Easter Message - Bishop Richard
The events of that first Easter day were certainly pretty dramatic. It was while it was still dark that Mary Magdalene came to the tomb of Jesus and saw that the stone had been removed from the tomb.
And one way of looking at the story of Easter is in terms of light coming in darkness. And in our everyday experience, light comes in darkness in different ways. There’s quite a difference between the switching on of a bright light which suddenly wakes us up with a start, and the gradual coming of the dawn.
Easter is both sudden and gradual. One writer has said that when we celebrate Easter, we are really standing in the middle of a second Big Bang, a tumultuous serge of divine energy as fiery and intense as the very beginning of the universe. The situation after the resurrection is a new beginning, a new creation. It’s a new start, the world has begun again. Jesus has conquered death.

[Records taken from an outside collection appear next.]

(* ===== verification/Resources.v ===== *)
(** * Resource budgets and usage ([resources/src/lib.rs])

    The six resource newtypes, budgets (an optional limit per resource), usage
    counters, and the comparisons the kernel and the identity layer make with
    them.  The theorems say what each comparison decides. *)

From S2P Require Import Prelude CoreTypes.
Open Scope N_scope.

(** ** Quantities

    The source declares the same newtype over [u64] six times, once per
    resource; here the resource is an index, so that quantities of different
    resources have different types. *)
Module ResourceKind.
Inductive t :=
| CpuTicks | MemoryUnits | MessageCount | PacketCount | StorageOps | PipelineStages.
End ResourceKind.

Module Quantity.
(* resources/src/lib.rs:44-50 CpuTicks::new *)
Record t (k : ResourceKind.t) := new { val : N }.
Arguments new {k} val.
Arguments val {k} q : rename.
Section ops.
Context {k : ResourceKind.t}.
Implicit Types a b : t k.
(* resources/src/lib.rs:52-54 CpuTicks::zero *)
Definition zero : t k := new 0.
(* resources/src/lib.rs:56-58 CpuTicks::is_zero *)
Definition is_zero a : bool := val a =? 0.
(* resources/src/lib.rs:60-62 CpuTicks::checked_add *)
Definition checked_add a b : option (t k) := new <$> checked_add (val a) (val b).
(* resources/src/lib.rs:64-66 CpuTicks::checked_sub *)
Definition checked_sub a b : option (t k) := new <$> checked_sub (val a) (val b).
(* resources/src/lib.rs:68-70 CpuTicks::saturating_add *)
Definition saturating_add a b : t k := new (saturating_add (val a) (val b)).
(* resources/src/lib.rs:72-74 CpuTicks::saturating_sub *)
Definition saturating_sub a b : t k := new (saturating_sub (val a) (val b)).
(** The derived [PartialOrd]/[Ord]. *)
Definition leb a b : bool := val a <=? val b.
Definition min a b : t k := if leb a b then a else b.
End ops.
End Quantity.

(* resources/src/lib.rs:41-45 CpuTicks *)
Definition CpuTicks := Quantity.t ResourceKind.CpuTicks.
(* resources/src/lib.rs:83-87 MemoryUnits *)
Definition MemoryUnits := Quantity.t ResourceKind.MemoryUnits.
(* resources/src/lib.rs:125-129 MessageCount *)
Definition MessageCount := Quantity.t ResourceKind.MessageCount.
(* resources/src/lib.rs:167-171 PacketCount *)
Definition PacketCount := Quantity.t ResourceKind.PacketCount.
(* resources/src/lib.rs:215-219 StorageOps *)
Definition StorageOps := Quantity.t ResourceKind.StorageOps.
(* resources/src/lib.rs:257-261 PipelineStages *)
Definition PipelineStages := Quantity.t ResourceKind.PipelineStages.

And yet it’s also true that Easter dawns gradually. The bible does not describe the resurrection as just a mighty act, a dramatic event, but also as the quiet rising of the sun which has already overcome the night.
But we know that it doesn’t always look or feel as though darkness has been defeated. The world is a long way from Easter. You only have to see the news to realise that and for any of us there maybe all sorts of things we’re carrying which make Easter feel at best a long way off.
The resurrection of Jesus is not a quick fix that means everything is OK. It’s described in the bible as the first fruits, the down payment, the guarantee.
At Easter we can pray to God: may our darkness be dispelled by your light, and our trouble calmed by your peace, may all evil be redeemed by your love, all pain transformed by the suffering of Christ and all dying glorified in his risen life.